# plumbum Tutorial

This notebook walks through the core ideas behind **plumbum** pipelines.
It covers synchronous operators, iterable helpers, and the async variants.


## Getting Started

Operators are regular Python callables decorated with `@pb`. Data is threaded
into the first argument using the `>` operator.


In [None]:
from pdum.plumbum import pb
from pdum.plumbum.iterops import tee


@pb
def add(value: int, amount: int) -> int:
    return value + amount


@pb
def multiply(value: int, factor: int) -> int:
    return value * factor
@pb
def log(value):
    print(value)
    return value


### Building Pipelines


In [None]:
pipeline = add(3) | multiply(2)
5 > pipeline

### Wrapping Existing Callables

Use `pb()` directly when you need a one-off callable inside a pipeline. It keeps the operator inertia without forcing you to decorate everything in advance.  This is only neeed at the start of the pipeline.  After that, callables are converted automatically. 



In [None]:
5 > pb(print)  # emits 5
'hello' > pb(str.upper) | (lambda s: s + '!') | print


### Keyword Arguments and Incremental Binding

Operators accept keyword arguments just like the underlying function, and you can partially apply additional arguments in later calls.



In [None]:
@pb
def greet(name: str, greeting: str = 'Hello', punctuation: str = '!') -> str:
    return f'{greeting}, {name}{punctuation}'

'Alice' > greet(greeting='Hi')
'Diana' > greet('Greetings', punctuation='...')


### Debugging Pipelines

Mix `tee` or other side-effectful callables when you need to peek at intermediate states without tearing apart the pipeline.



In [None]:
debug_pipeline = add(5) | log | multiply(2) | log
result = 10 > debug_pipeline
result


### Working with Arbitrary Types

Because plumbum only manages call signatures, any Python object can flow through a pipeline.



In [None]:
class Point:
    def __init__(self, x: int, y: int) -> None:
        self.x = x
        self.y = y

    def __repr__(self) -> str:
        return f'Point({self.x}, {self.y})'

@pb
def translate(point: Point, dx: int, dy: int) -> Point:
    return Point(point.x + dx, point.y + dy)

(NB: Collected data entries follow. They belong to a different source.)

Lemma round3_eq (x y : Q) : x == y -> Py.round3 x == Py.round3 y.
Proof.
  intros E. apply Qle_antisym; apply round3_mono; rewrite E; apply Qle_refl.
Qed.

Lemma round3_int (m : Z) : Py.round3 (inject_Z m) == inject_Z m.
Proof.
  assert (E : inject_Z m == inject_Z (1000 * m) / 1000).
  { rewrite inject_Z_mult. change (inject_Z 1000) with 1000. field. }
  rewrite (round3_eq _ _ E), round3_Z, <- E. reflexivity.
Qed.

Lemma windows_from_ok (song_name : string) (y : list Q) (rounds : nat) :
  forall (t : Q) (k : nat),
    t == inject_Z (5 * Z.of_nat k) ->
    forall (i : nat) (w : RealignLyrics.window),
      RealignLyrics.windows_from rounds song_name y t k !! i = Some w ->
      window_ok song_name y (k + i) w.
Proof.
  induction rounds as [|rounds IH]; intros t k E i w H; [discriminate|].
  cbn [RealignLyrics.windows_from] in H. cbv zeta in H.
  destruct (Py.ltb t _) eqn:C; [|discriminate].
  destruct i as [|i].
  - injection H as <-. rewrite Nat.add_0_r. unfold window_ok.
    cbn [RealignLyrics.w_idx RealignLyrics.w_seg_id RealignLyrics.w_start
         RealignLyrics.w_end RealignLyrics.w_audio]. cbv zeta.
    split; [reflexivity|]. split; [reflexivity|].
    split; [rewrite (round3_eq _ _ E); apply round3_int|].
    split.
    + apply round3_eq. unfold Py.min, RealignLyrics.SEG_DURATION, Py.of_int,
        Py.len, RealignLyrics.SAMPLE_RATE.
      change (inject_Z 44100) with 44100.
      assert (t + 10.0 == inject_Z (5 * Z.of_nat k) + 10) as -> by (rewrite E; lra).
      reflexivity.
    + unfold Py.len. rewrite (window_start_sample t k E).
      rewrite (window_end_sample t k (length y) E).
      replace (Z.to_nat (Z.min (220500 * Z.of_nat k + 441000) (Z.of_nat (length y))))
        with (Nat.min (Z.to_nat (220500 * Z.of_nat k) + Z.to_nat 441000) (length y))
        by lia.
      rewrite slice_window. f_equal. f_equal. lia.
  - cbn [lookup list_lookup] in H.
    replace (k + S i)%nat with ((k + 1) + i)%nat by lia.
    eapply IH; [|exact H].
    rewrite E. unfold RealignLyrics.SEG_STEP.
    replace (Z.of_nat (k + 1)) with (Z.of_nat k + 1)%Z by lia.
    rewrite !inject_Z_mult, inject_Z_plus. change (inject_Z 5) with 5.
    change (inject_Z 1) with 1. lra.
Qed.









(** ** Filling the transcription in batches *)

Lemma fill_batch_app (batch : list RealignLyrics.window) :
  forall (results : list (option string)) (pre rest : list (option segment)),
    (forall p w, batch !! p = Some w ->
                 RealignLyrics.w_idx w = (length pre + p)%nat) ->
    length results = length batch ->
    (length batch <= length rest)%nat ->
    RealignLyrics.fill_batch (pre ++ rest) batch results
    = pre ++ zip_with (fun w t => Some (segment_of_window w t)) batch
                      (List.map text_of results)
          ++ drop (length batch) rest.
Proof.
  unfold RealignLyrics.fill_batch.
  induction batch as [|w batch IH]; intros results pre rest Hidx Hr Hl.
  - destruct results; [|discriminate]. reflexivity.
  - destruct results as [|r results]; [discriminate|].
    destruct rest as [|x rest]; [simpl in Hl; lia|].
    cbn [zip zip_with fold_left fst snd List.map length drop].
    rewrite (Hidx 0%nat w eq_refl).
    rewrite insert_app_r. cbn [insert list_insert].
    change (pre ++ ?a :: rest) with (pre ++ [a] ++ rest).
    rewrite app_assoc.
    rewrite (IH results (pre ++ [Some _]) rest).
    + rewrite <- app_assoc. reflexivity.
    + intros p w' Hp. rewrite (Hidx (S p) w' Hp), length_app. simpl. lia.
    + simpl in Hr. lia.
    + simpl in Hl. lia.
Qed.

Section Batches.
Variable run_batch : list RealignLyrics.window -> list (option string).
Variable windows : list RealignLyrics.window.
Hypothesis run_batch_length : forall batch, length (run_batch batch) = length batch.
Hypothesis windows_idx :
  forall i w, windows !! i = Some w -> RealignLyrics.w_idx w = i.

Lemma batches_prefix (m : nat) :
  (5 * m < length windows + 5)%nat ->
  exists texts,
    length texts = Nat.min (5 * m) (length windows)
    /\ fold_left
         (fun (segments : list (option segment)) (batch_start : nat) =>
            let batch := Py.slice windows batch_start
                           (batch_start + RealignLyrics.PARALLEL_WORKERS) in
            RealignLyrics.fill_batch segments batch (run_batch batch))
         (List.map (fun k => k * RealignLyrics.PARALLEL_WORKERS)%nat (seq 0 m))
         (replicate (length windows) None)
       = zip_with (fun w t => Some (segment_of_window w t))
                  (take (5 * m) windows) texts
         ++ replicate (length windows - 5 * m) None.
Proof.
  induction m as [|m IH]; intros Hm.
  - exists []. split; [reflexivity|]. simpl. rewrite Nat.sub_0_r. reflexivity.
  - destruct IH as (texts & Lt & IH); [lia|].
    rewrite seq_S, List.map_app, fold_left_app, IH.
    cbn [List.map fold_left Nat.add]. cbv zeta.
    unfold RealignLyrics.PARALLEL_WORKERS, Py.slice.
    replace (m * 5 + 5 - m * 5)%nat with 5%nat by lia.
    replace (m * 5)%nat with (5 * m)%nat by lia.
    set (batch := take 5 (drop (5 * m) windows)).
    assert (Lb : length batch = Nat.min 5 (length windows - 5 * m)).
    { unfold batch. rewrite length_take, length_drop. reflexivity. }
    assert (Lp : length (zip_with (fun w t => Some (segment_of_window w t))
                           (take (5 * m) windows) texts) = (5 * m)%nat).
    { rewrite length_zip_with, length_take. lia. }
    rewrite fill_batch_app.
    + exists (texts ++ List.map text_of (run_batch batch)). split.
      * rewrite length_app, length_map, run_batch_length, Lb, Lt. lia.
      * replace (5 * S m)%nat with (5 * m + 5)%nat by lia.
        rewrite <- take_take_drop. fold batch.
        rewrite zip_with_app by (rewrite length_take; lia).
        rewrite <- app_assoc. f_equal. f_equal.
        rewrite drop_replicate. f_equal. lia.
    + intros p w Hp. rewrite Lp. apply windows_idx.
      unfold batch in Hp. apply lookup_take_Some in Hp as [Hp _].
      rewrite lookup_drop in Hp. exact Hp.
    + apply run_batch_length.
    + rewrite length_replicate. lia.
Qed.

Lemma batches_fill :
  exists texts,
    length texts = length windows
    /\ fold_left
         (fun (segments : list (option segment)) (batch_start : nat) =>
            let batch := Py.slice windows batch_start
                           (batch_start + RealignLyrics.PARALLEL_WORKERS) in
            RealignLyrics.fill_batch segments batch (run_batch batch))
         (Py.range_step (length windows) RealignLyrics.PARALLEL_WORKERS)
         (replicate (length windows) None)
       = zip_with (fun w t => Some (segment_of_window w t)) windows texts.
Proof.
  unfold Py.range_step, RealignLyrics.PARALLEL_WORKERS.
  change (5 - 1)%nat with 4%nat.
  pose proof (Nat.div_mod_eq (length windows + 4) 5) as D.
  pose proof (Nat.mod_upper_bound (length windows + 4) 5) as U.
  destruct (batches_prefix ((length windows + 4) / 5)) as (texts & Lt & E); [lia|].
  exists texts. split; [lia|].
  unfold RealignLyrics.PARALLEL_WORKERS in E. rewrite E.
  rewrite take_ge by lia.
  replace (length windows - 5 * ((length windows + 4) / 5))%nat with 0%nat by lia.
  apply app_nil_r.
Qed.

End Batches.

(** X14: when each batch returns one result per window,
    [transcribe_song] leaves no [None] in the list it returns: entry
    number [i] carries the start and the end of window number [i],
    whatever the batches returned. *)
Theorem X14_transcribe_song_fills
    (run_batch : list RealignLyrics.window -> list (option string))
    (song_name : string) (y : list Q) :
  (forall batch, length (run_batch batch) = length batch) ->
  exists texts,
    length texts = length (RealignLyrics.windows song_name y)
    /\ RealignLyrics.transcribe_song run_batch song_name y
       = zip_with (fun w t => Some (segment_of_window w t))
                  (RealignLyrics.windows song_name y) texts.
Proof.
  intros H. unfold RealignLyrics.transcribe_song. cbv zeta.
  apply batches_fill; [exact H|].
  intros i w Hi.
  assert (E0 : 0.0 == inject_Z (5 * Z.of_nat 0)) by reflexivity.
  apply (windows_from_ok song_name y (length y) 0.0 0%nat E0 i w Hi).
Qed.

Lemma X14_transcribe_song_fills_witness :
  let run_batch := List.map (fun w : RealignLyrics.window =>
                               if (RealignLyrics.w_idx w =? 0)%nat
                               then Some "sit down be humble"%string else None) in
  let y := [0.1; 0.2; 0.1] in
  exists texts,
    length texts = length (RealignLyrics.windows "000_a_t" y)
    /\ RealignLyrics.transcribe_song run_batch "000_a_t" y
       = zip_with (fun w t => Some (segment_of_window w t))
                  (RealignLyrics.windows "000_a_t" y) texts.
Proof.
  intros run_batch y.
  apply (X14_transcribe_song_fills run_batch "000_a_t" y).
  intros batch. apply length_map.
Defined.

(** ** One song of the realignment *)

Lemma scan_no_vocals ratio lyric lw st seg :
  RealignLyrics.no_vocals (seg_text seg) = true ->
  RealignLyrics.scan ratio lyric lw st seg = st.
Proof. unfold RealignLyrics.scan. intros ->. reflexivity. Qed.

Lemma scan_vocal_segs ratio lyric lw (segments : list segment) :
  forall st,
    fold_left (RealignLyrics.scan ratio lyric lw)
              (RealignLyrics.vocal_segs segments) st
    = fold_left (RealignLyrics.scan ratio lyric lw) segments st.
Proof.
  induction segments as [|seg segments IH]; intros st; [reflexivity|].
  unfold RealignLyrics.vocal_segs in *. cbn [List.filter fold_left].
  destruct (RealignLyrics.no_vocals (seg_text seg)) eqn:E; cbn [negb fold_left].
  - rewrite scan_no_vocals by exact E. apply IH.
  - apply IH.
Qed.

(** X15: [match_lyric_to_segments] gives the same result on the
    windows and on the windows with vocals that [main] counts; with no
    such window it returns [(None, 0.0)] for every lyric, the case in
    which [main] keeps the old timestamps. *)
Theorem X15_matcher_reads_vocal_windows (ratio : string -> string -> Q)
    (lyric : string) (segments : list segment) :
  RealignLyrics.match_lyric_to_segments ratio lyric segments
  = RealignLyrics.match_lyric_to_segments ratio lyric
      (RealignLyrics.vocal_segs segments)
  /\ (RealignLyrics.vocal_segs segments = [] ->
      RealignLyrics.match_lyric_to_segments ratio lyric segments = (None, 0.0)).
Proof.
  assert (E : RealignLyrics.match_lyric_to_segments ratio lyric segments
              = RealignLyrics.match_lyric_to_segments ratio lyric
                  (RealignLyrics.vocal_segs segments)).
  { unfold RealignLyrics.match_lyric_to_segments. cbv zeta.
    destruct (RealignLyrics._words lyric); [reflexivity|].
    symmetry. apply scan_vocal_segs. }
  split; [exact E|]. intros H. rewrite E, H.
  unfold RealignLyrics.match_lyric_to_segments. cbv zeta.
  destruct (RealignLyrics._words lyric); reflexivity.
Qed.

Lemma realign_phrase_keeps ratio min_confidence segments song_dur ph :
  let r := RealignLyrics.realign_phrase ratio min_confidence segments song_dur ph in
  ph_lyric (fst r) = ph_lyric ph /\ ph_line_index (fst r) = ph_line_index ph.
Proof.
  cbv zeta. unfold RealignLyrics.realign_phrase.
  destruct (RealignLyrics.match_lyric_to_segments _ _ _) as [[seg|] c].
  - destruct (Py.geb c min_confidence).
    + destruct (RealignLyrics.refine_timestamp _ _ _ _). split; reflexivity.
    + split; reflexivity.
  - split; reflexivity.
Qed.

Point(1, 2) > translate(5, 3)
{'a': 1} > pb(lambda mapping: {**mapping, 'b': 2})


## Iterable Helpers

`pdum.plumbum.iterops` exposes ready-made operators for working with
iterables. They compose like normal operators.


In [None]:
list(numbers > pipeline)


In [None]:
list(numbers > batched(2))


## Inspecting Pipelines

Use `tee` to observe intermediate values without breaking the flow.


In [None]:
numbers = [1, 2, 3, 4, 5]
list(numbers > select(lambda value: value + 1) | tee | where(lambda value: value % 2 == 0))


## Async Pipelines

Async operators use the `@apb` decorator. You can await the threaded
result directly from a notebook cell.


## jq-like Operators

The `pdum.plumbum.jq` module adds jq-inspired path querying and transformation helpers on top of regular pipelines.



In [None]:
from pdum.plumbum import pb
from pdum.plumbum.jq import field, transform, group_by
from pdum.plumbum.iterops import select, where

records = [
    {'user': {'id': 1, 'name': 'Ada'}, 'scores': [10, 15]},
    {'user': {'id': 2, 'name': 'Linus'}, 'scores': [20]},
]

names = list(records > select(field(user.name)))
curved = records > transform('scores[]', lambda score: score * 1.1)
high_scorers = list(records > where(lambda row: max(row['scores']) >= 15) | group_by('user.id'))

names, curved, [(key, [row['user']['name'] for row in group]) for key, group in high_scorers]


Async counterparts (prefixed with `a`) are available for async iterators. The call below promotes the whole pipeline to async.



In [None]:
from pdum.plumbum.jq import aexplode, agroup_by
from pdum.plumbum.aiterops import aiter, alist

async def collect_async_records():
    async_records = [
        {'users': [{'id': 1}, {'id': 2}]},
        {'users': [{'id': 2}, {'id': 3}]},
    ]
    pipeline = aiter | aexplode('users') | agroup_by('id')
    grouped = await (async_records > pipeline)
    return grouped

await collect_async_records()


## Advanced Examples



### Data Processing Pipeline



In [None]:
@pb
def filter_positive(numbers):
    for number in numbers:
        if number > 0:
            yield number

@pb
def square_all(numbers):
    for number in numbers:
        yield number ** 2

process = filter_positive | square_all | sum
[-2, 3, -1, 4, 5] > process, [-10, 2, -5, 6] > process


### String Processing



In [None]:
@pb
def strip(text: str) -> str:
    return text.strip()

@pb
def uppercase(text: str) -> str:
    return text.upper()

@pb
def replace(text: str, old: str, new: str) -> str:
    return text.replace(old, new)

clean_text = strip() | replace(' ', '_') | uppercase()
'  hello world  ' > clean_text


### Chaining with Built-ins



In [None]:
pipeline = pb(str.strip) | pb(str.upper) | pb(print)
'  test  ' > pipeline


In [None]:
from pdum.plumbum import apb


@apb
async def async_double(value: int) -> int:
    return value * 2


await (5 > (async_double | add(3)))

## Async Iterable Helpers

The `pdum.plumbum.aiterops` module mirrors the iterable helpers with async
            variants prefixed by `a`.


In [None]:
from pdum.plumbum.aiterops import aiter, aselect, awhere


async def collect_async_values():
    pipeline = aiter | aselect(lambda value: value + 1) | awhere(lambda value: value % 2 == 0)
    iterator = await ([1, 2, 3, 4] > pipeline)
    return [item async for item in iterator]


await collect_async_values()

Async helpers accept synchronous or asynchronous callables just like the
synchronous API.